Each line in the records below that has the word "options" should be copied.

*** Opening RECORDS TO USE ***

(** Source: trace/render/text.rs:113-173 `render_human_event (Delivery)` *)
Definition human_delivery (line : nat) (destination : DestinationKind) (stage : DeliveryStage) (path : option TraceValue) : bytes :=
  match stage with
  | DS_DryRun => B "procmail-rs: Would deliver to " ++ human_destination_kind destination ++ quoted_path " " path ++ at_recipe line
  | DS_Preparing => recipe_at line ++ B ": preparing " ++ human_destination_kind destination ++ B " delivery"
  | DS_Published => B "procmail-rs: Delivered to " ++ human_destination_kind destination ++ quoted_path " " path ++ at_recipe line
  | DS_Failure f =>
      recipe_at line ++ B ": " ++ human_destination_kind destination ++ B " delivery failed while " ++ operation_description (df_operation f) ++
      quoted_path " for " path ++ B ": " ++ error_kind_text (df_kind f) ++ B " (" ++ delivery_failure_class_name (df_class f) ++
      (if df_published f then B "; message already published" else []) ++ B ")"
  | DS_Failed class => recipe_at line ++ B ": " ++ human_destination_kind destination ++ B " delivery failed (" ++ failure_class_name class ++ B ")"
  end.
(** Source: trace/render/text.rs:196-225 `render_human_event (HeaderOperation)` *)
Definition human_operation (line : nat) (kind : HeaderOperationKind) (name : bytes) (argument : option bytes) (mode : option HeaderExtractionMode) : bytes :=
  B "procmail-rs: " ++ human_header_operation kind ++ B " header " ++ J "'" ++ name ++ J "'" ++
  match argument with
  | Some argument =>
      match kind with
      | HK_Rename => B " to " ++ J "'" ++ argument ++ J "'"
      | HK_Extract => B " into " ++ J "'" ++ argument ++ J "'"
      | HK_Keywords | HK_Priority | HK_Status => B " (" ++ argument ++ B ")"
      | _ => []
      end
  | None => []
  end ++
  match mode with Some m => B " (" ++ header_extraction_mode_name m ++ B ")" | None => [] end ++ B " at line " ++ decimal line.

(** A log record is the text itself, when it is one.
    Source: trace/render/text.rs `pub(super) fn render_human_event` *)
Definition render_human_event (e : TraceEvent) : option bytes :=
  match e with
  | TE_RcFile line statement stage target =>
      Some (B "procmail-rs: " ++ statement_name statement ++ B " at line " ++ decimal line ++ B ": " ++ rc_stage_name stage ++
        match target with Some v => B " " ++ quoted_value v ++ (if tv_truncated v then B " [truncated]" else []) | None => [] end)
  | TE_SessionStarted pid timestamp => Some (B "procmail-rs: [" ++ z_decimal pid ++ B "] " ++ timestamp)
  | TE_VariableAssigned line name _ value =>
      Some (match line with
            | Some line => B "procmail-rs: Assigning at line " ++ decimal line ++ B " " ++ J "'" ++ name
            | None => B "procmail-rs: Assigning " ++ J "'" ++ name
            end ++
            match value with
            | Some v => B "=" ++ escaped_bytes (tv_bytes v) ++ J "'" ++ (if tv_truncated v then B " (truncated)" else [])
            | None => J "' (value hidden)"
            end)
  | TE_VariableUnset line name _ =>
      Some match line with
           | Some line => B "procmail-rs: Unsetting at line " ++ decimal line ++ B " " ++ J "'" ++ name ++ J "'"
           | None => B "procmail-rs: Unsetting " ++ J "'" ++ name ++ J "'"
           end
  | TE_LastFolderUpdated => Some (B "procmail-rs: Updated LASTFOLDER")
  | TE_ConditionEvaluated recipe_line condition_line condition_index kind negated matched expression =>
      Some (B "procmail-rs: " ++ (if matched then B "Match" else B "No match") ++ B " on line " ++ decimal condition_line ++
        match expression with
        | Some v => B " on " ++ quoted_value v
        | None => B " (condition " ++ decimal (condition_index + 1) ++ B " of recipe at line " ++ decimal recipe_line ++ B ": " ++ human_condition_kind kind ++
                  (if negated then B ", negated" else []) ++ B ")"
        end)
  | TE_RecipeEvaluated line decision =>
      Some (recipe_at line ++ B ": " ++ match decision with RD_Selected => B "selected" | RD_Deferred => B "waiting for more message data" | RD_Skipped => B "skipped" end)
  | TE_Delivery recipe_line destination stage path => Some (human_delivery recipe_line destination stage path)
  | TE_ExternalCommand recipe_line stage =>
      Some (recipe_at recipe_line ++ B ": external command " ++ match stage with EC_Starting => B "started" | EC_Succeeded => B "succeeded" | EC_Failed _ => B "failed" end)
  | TE_ExternalCommandExecuting line command =>
      Some (B "procmail-rs: Executing at line " ++ decimal line ++ match command with Some v => B " " ++ quoted_value v | None => B " external command" end)
  | TE_ExternalFilterReplaced recipe_line size =>
      Some (B "procmail-rs: Filter at line " ++ decimal recipe_line ++ B " replaced message: " ++ decimal size ++ B " bytes")
  | TE_HeaderOperation line kind name argument mode => Some (human_operation line kind name argument mode)
  | TE_Log _ value => if valid_utf8 (tv_bytes value) then Some (tv_bytes value ++ if tv_truncated value then B "...[truncated]" else []) else None
  | TE_DeliveryAbstract recipe_line destination path =>
      Some (B "procmail-rs: Abstract: delivered to " ++ human_destination_kind destination ++ quoted_path " " path ++ at_recipe recipe_line)
  end.

(** ** Records *)

Definition is_log (e : TraceEvent) : bool := match e with TE_Log _ _ => true | _ => false end.
(** [write_str] of a bounded text: what does not fit is an error.
    Source: trace/render.rs `impl fmt::Write for BoundedText` *)
Definition bounded_write (limit : Z) (output value : bytes) : option bytes :=
  if limit <? len (output ++ value) then None else Some (output ++ value).
(** Where the text ends with a brace, it is taken off and the file goes before
    it.
    Source: trace/render.rs `fn render_source_location` *)
Definition render_source_location (limit : Z) (output : bytes) (format : TraceFormat) (l : SourceLocation) (e : TraceEvent) : option bytes :=
  match loc_file l with
  | None => Some output
  | Some file =>
      match format with
      | TF_Json =>
          if bool_decide (last output = Some 125) then
            bounded_write limit (removelast output)
              (J ",'rc_file':" ++ json_string file ++ (if loc_truncated l then J ",'rc_file_truncated':true" else []) ++ J "}")
          else None
      | TF_Text =>
          if is_log e then Some output
          else bounded_write limit output
                 (J " [rc '" ++ escaped_bytes file ++ J "'" ++ (if loc_truncated l then B " [truncated]" else []) ++ B ":" ++ decimal (loc_line l) ++ B "]")
      end
  end.
(** Source: trace/render.rs `pub(super) fn includes` *)
Definition format_includes (format : TraceFormat) (e : TraceEvent) : bool :=
  match format, e with TF_Text, TE_RecipeEvaluated _ _ | TF_Text, TE_LastFolderUpdated => false | _, _ => true end.
(** Source: trace/render.rs `pub(super) fn render_record` *)
Definition render_record (r : TraceRecord) (format : TraceFormat) : option bytes :=
  let e := tr_event r in
  text ← match format with TF_Json => Some (render_json_event e) | TF_Text => render_human_event e end;
  output ← bounded_write MAX_TRACE_EVENT_SIZE [] text;
  output ← render_source_location MAX_TRACE_EVENT_SIZE output format (tr_location r) e;
  if bool_decide (format = TF_Json) || negb (is_log e) then bounded_write MAX_TRACE_EVENT_SIZE output [c_LF] else Some output.

(** * The writer *)

(** Source: trace/writer.rs `pub enum TraceStopReason` *)
Inductive TraceStopReason := TS_EventSizeLimit | TS_EventLimit | TS_ByteLimit | TS_Io (kind : ErrorKind).

Section writer.
(** The output: what a record does to it. *)
Context {W : Type} (output_write : bytes -> W -> option ErrorKind * W).

(** Source: trace/writer.rs `pub struct BoundedTraceWriter` *)
Record BoundedTraceWriter := {
  tw_writer : W; tw_events : Z; tw_bytes : Z; tw_stopped : option TraceStopReason; tw_detail : TraceDetail; tw_format : TraceFormat;
  tw_verbose : bool; tw_abstract : LogAbstractMode; tw_last : option TraceRecord;
}.
(** Source: trace/writer.rs `pub fn runtime_formatted` *)
Definition runtime_formatted (w : W) (detail : TraceDetail) (format : TraceFormat) (verbose : bool) (mode : LogAbstractMode) : BoundedTraceWriter := {|
  tw_writer := w; tw_events := 0; tw_bytes := 0; tw_stopped := None; tw_detail := detail; tw_format := format; tw_verbose := verbose;
  tw_abstract := mode; tw_last := None |}.

Definition tw_stop (reason : TraceStopReason) (w : W) (t : BoundedTraceWriter) : BoundedTraceWriter := {|
  tw_writer := w; tw_events := tw_events t; tw_bytes := tw_bytes t; tw_stopped := Some reason; tw_detail := tw_detail t; tw_format := tw_format t;
  tw_verbose := tw_verbose t; tw_abstract := tw_abstract t; tw_last := tw_last t |}.
Definition tw_wrote (w : W) (total : Z) (t : BoundedTraceWriter) : BoundedTraceWriter := {|
  tw_writer := w; tw_events := tw_events t + 1; tw_bytes := total; tw_stopped := tw_stopped t; tw_detail := tw_detail t; tw_format := tw_format t;
  tw_verbose := tw_verbose t; tw_abstract := tw_abstract t; tw_last := tw_last t |}.
Definition tw_modes (verbose : bool) (mode : LogAbstractMode) (last : option TraceRecord) (t : BoundedTraceWriter) : BoundedTraceWriter := {|
  tw_writer := tw_writer t; tw_events := tw_events t; tw_bytes := tw_bytes t; tw_stopped := tw_stopped t; tw_detail := tw_detail t;
  tw_format := tw_format t; tw_verbose := verbose; tw_abstract := mode; tw_last := last |}.
(** * Printing *)

(** Source: bin/procmail-rs.rs `fn explanation_action_name` *)
Definition explanation_action_name (a : ActionKindExplanation) : bytes :=
  match a with
  | XA_Maildir => B "maildir" | XA_Mbox => B "mbox" | XA_File => B "file" | XA_Discard => B "discard" | XA_ExternalProgram => B "external-program"
  | XA_Headers => B "headers"
  end.
(** Source: bin/procmail-rs.rs `fn explanation_condition_name` *)
Definition explanation_condition_name (c : ConditionKindExplanation) : bytes :=
  match c with
  | XC_ShellExpanded => B "shell-expanded" | XC_HeaderRegex => B "header-regex" | XC_BodyRegex => B "body-regex" | XC_MessageRegex => B "message-regex"
  | XC_VariableRegex => B "variable-regex" | XC_Address => B "address" | XC_Identifier => B "identifier" | XC_Keyword => B "keyword"
  | XC_Multipart => B "multipart" | XC_Program => B "program" | XC_SmallerThan => B "smaller-than" | XC_LargerThan => B "larger-than"
  end.
(** Source: bin/procmail-rs.rs `fn yes_no` *)
Definition yes_no (b : bool) : bytes := if b then B "yes" else B "no".
(** What the printers write, piece after piece, as one text.
    Source: bin/procmail-rs.rs `fn write_text_plan_explanation` *)
Definition text_plan_explanation (x : PlanExplanation) : bytes :=
  let q := xp_requirements x in
  B "input headers=" ++ yes_no (needs_headers q) ++ B " body=" ++ yes_no (needs_body_contents q) ++ B " end=" ++ yes_no (needs_end_of_message q) ++ [c_LF] ++
  B "ordered-delivery=" ++ yes_no (xp_ordered x) ++ [c_LF] ++
  (xp_recipes x ≫= fun r =>
     B "recipe line=" ++ decimal (xr_line r) ++ B " copy=" ++ yes_no (xr_copy r) ++ B " assignments=" ++ decimal (xr_assignment_count r) ++
     B " action=" ++ explanation_action_name (xr_action r) ++ B " deferred=" ++ yes_no (xr_defers_destination r) ++ [c_LF] ++
     match xr_header_operations r with
     | Some o =>
         B "  header-operations remove=" ++ decimal (xo_remove o) ++ B " set=" ++ decimal (xo_set o) ++ B " add=" ++ decimal (xo_add o) ++
         B " prepend=" ++ decimal (xo_prepend o) ++ B " rename=" ++ decimal (xo_rename o) ++ B " extract=" ++ decimal (xo_extract o) ++
         B " keywords=" ++ decimal (xo_keywords o) ++ B " priority=" ++ decimal (xo_priority o) ++ B " status=" ++ decimal (xo_status o) ++ [c_LF]
     | None => []
     end ++
     (xr_conditions r ≫= fun c =>
        B "  condition kind=" ++ explanation_condition_name (xc_kind c) ++ B " negated=" ++ yes_no (xc_negated c) ++ [c_LF])).
Fixpoint comma_separated {A} (print : A -> bytes) (l : list A) : bytes :=
  match l with [] => [] | [x] => print x | x :: rest => print x ++ B "," ++ comma_separated print rest end.
(** Source: bin/procmail-rs.rs `fn write_json_plan_explanation` *)
Definition json_plan_explanation (x : PlanExplanation) : bytes :=
  let q := xp_requirements x in
  J "{'input':{'headers':" ++ json_bool (needs_headers q) ++ J ",'body':" ++ json_bool (needs_body_contents q) ++ J ",'end':" ++ json_bool (needs_end_of_message q) ++
  J "},'ordered_delivery':" ++ json_bool (xp_ordered x) ++ J ",'recipes':[" ++
  comma_separated (fun r =>
    J "{'line':" ++ decimal (xr_line r) ++ J ",'copy':" ++ json_bool (xr_copy r) ++ J ",'assignments':" ++ decimal (xr_assignment_count r) ++
    J ",'action':'" ++ explanation_action_name (xr_action r) ++ J "','deferred':" ++ json_bool (xr_defers_destination r) ++
    match xr_header_operations r with
    | Some o =>
        J ",'header_operations':{'remove':" ++ decimal (xo_remove o) ++ J ",'set':" ++ decimal (xo_set o) ++ J ",'add':" ++ decimal (xo_add o) ++
        J ",'prepend':" ++ decimal (xo_prepend o) ++ J ",'rename':" ++ decimal (xo_rename o) ++ J ",'extract':" ++ decimal (xo_extract o) ++
        J ",'keywords':" ++ decimal (xo_keywords o) ++ J ",'priority':" ++ decimal (xo_priority o) ++ J ",'status':" ++ decimal (xo_status o) ++ J "}"
    | None => []
    end ++
    J ",'conditions':[" ++
    comma_separated (fun c => J "{'kind':'" ++ explanation_condition_name (xc_kind c) ++ J "','negated':" ++ json_bool (xc_negated c) ++ J "}") (xr_conditions r) ++
    J "]}") (xp_recipes x) ++ J "]}" ++ [c_LF].
(** Source: bin/procmail-rs.rs `fn write_plan_explanation` *)
Definition plan_explanation (format : TraceFormat) (x : PlanExplanation) : bytes :=
  match format with TF_Text => text_plan_explanation x | TF_Json => json_plan_explanation x end.

(** * Privacy *)

Section privacy.
Context {R : RegexEngine} (blank : Regex).

(** A plan without the values of its configuration: every pattern, path, command,
    name, list of header fields, size, header value and limit is the same one, no
    place names a file, and the only line that is left is the one of each recipe. *)
Definition erase_location (l : SourceLocation) : SourceLocation := {| loc_line := loc_line l; loc_file := None; loc_truncated := false |}.
Definition no_location : SourceLocation := {| loc_line := 0; loc_file := None; loc_truncated := false |}.
Definition erase_condition (c : CompiledCondition) : CompiledCondition :=
  {| cc_location := no_location; cc_negated := cc_negated c; match_captures := []; capture_indexes := [];
     cc_kind := match cc_kind c with
       | CC_ShellExpanded _ area case => CC_ShellExpanded {| se_source := []; se_expansion := None |} area case
       | CC_HeaderRegex _ => CC_HeaderRegex blank | CC_BodyRegex _ => CC_BodyRegex blank | CC_MessageRegex _ => CC_MessageRegex blank
       | CC_VariableRegex _ _ => CC_VariableRegex [] blank | CC_AddressRegex _ _ => CC_AddressRegex [] blank
       | CC_IdentifierRegex _ _ => CC_IdentifierRegex [] blank | CC_KeywordRegex _ _ => CC_KeywordRegex [] blank
       | CC_Multipart _ => CC_Multipart [] | CC_Program _ input => CC_Program [] input
       | CC_SmallerThan _ => CC_SmallerThan 0 | CC_LargerThan _ => CC_LargerThan 0
       end |}.
(** What is left of a destination is its kind and whether it is known before the
    message is. *)
Definition erase_path (e : PathExpression) : PathExpression :=
  {| pe_source := []; pe_base := None; pe_location := no_location; pe_runtime_dependent := pe_runtime_dependent e; pe_runtime_base := pe_runtime_base e;
     pe_typed_destination := false; pe_expansion := None |}.
Definition erase_destination (d : Destination) : Destination :=
  match d with
  | D_Mbox e => D_Mbox (erase_path e) | D_Maildir e => D_Maildir (erase_path e) | D_File e => D_File (erase_path e) | D_Discard e => D_Discard (erase_path e)
  end.
(** Statements are only counted. *)
Definition erase_statement (s : CompiledStatement) : CompiledStatement :=
  CSt_Unset {| cun_unset := {| un_line := 0; un_name := []; un_target := User |}; cun_location := None |}.
Definition erase_operation (o : HeaderOperation) : HeaderOperation :=
  let none := {| hv_source := []; hv_expansion := None |} in
  match o with
  | HO_Remove _ _ => HO_Remove 0 [] | HO_Set _ _ _ => HO_Set 0 [] none | HO_Add _ _ _ => HO_Add 0 [] none
  | HO_Prepend _ _ _ => HO_Prepend 0 [] none | HO_Rename _ _ _ => HO_Rename 0 [] [] | HO_Extract _ _ _ _ => HO_Extract 0 [] [] EM_Raw
  | HO_Keywords _ _ => HO_Keywords 0 KM_Clear | HO_Priority _ _ => HO_Priority 0 PM_Clear | HO_Status _ _ => HO_Status 0 SM_Clear
  end.
Fixpoint erase_sequence (s : CompiledSequence) : CompiledSequence :=
  match s with
  | MkSequence rs trailing properties =>
      MkSequence
        ((fix each (rs : list CompiledNode) : list CompiledNode :=
            match rs with
            | [] => []
            | MkNode location preceding lock control continuation child_status conditions action properties :: rest =>
                MkNode (erase_location location) (erase_statement <$> preceding) (erase_path <$> lock) control continuation child_status (erase_condition <$> conditions)
                  match action with
                  | CA_Deliver d continuation ending => CA_Deliver (erase_destination d) continuation ending
                  | CA_Pipe _ options => CA_Pipe {| pipe_command := [] |} options
                  | CA_Capture _ options => CA_Capture {| cap_line := 0; cap_name := []; cap_target := User; cap_command := [] |} options
                  | CA_Block children => CA_Block (erase_sequence children)
                  | CA_Headers a => CA_Headers {| operations := erase_operation <$> operations a |}
                  end properties :: each rest
            end) rs)
        (erase_statement <$> trailing) properties
  end.
Definition erase_plan (p : ExecutionPlan) : ExecutionPlan := {| root := erase_sequence (root p); message_limits := Ok default_limits |}.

*** Closing RECORDS TO USE ***

■ **EXERCISE OUTPUT**:
                  | CA_Pipe _ options => CA_Pipe {| pipe_command := [] |} options
                  | CA_Capture _ options => CA_Capture {| cap_line := 0; cap_name := []; cap_target := User; cap_command := [] |} options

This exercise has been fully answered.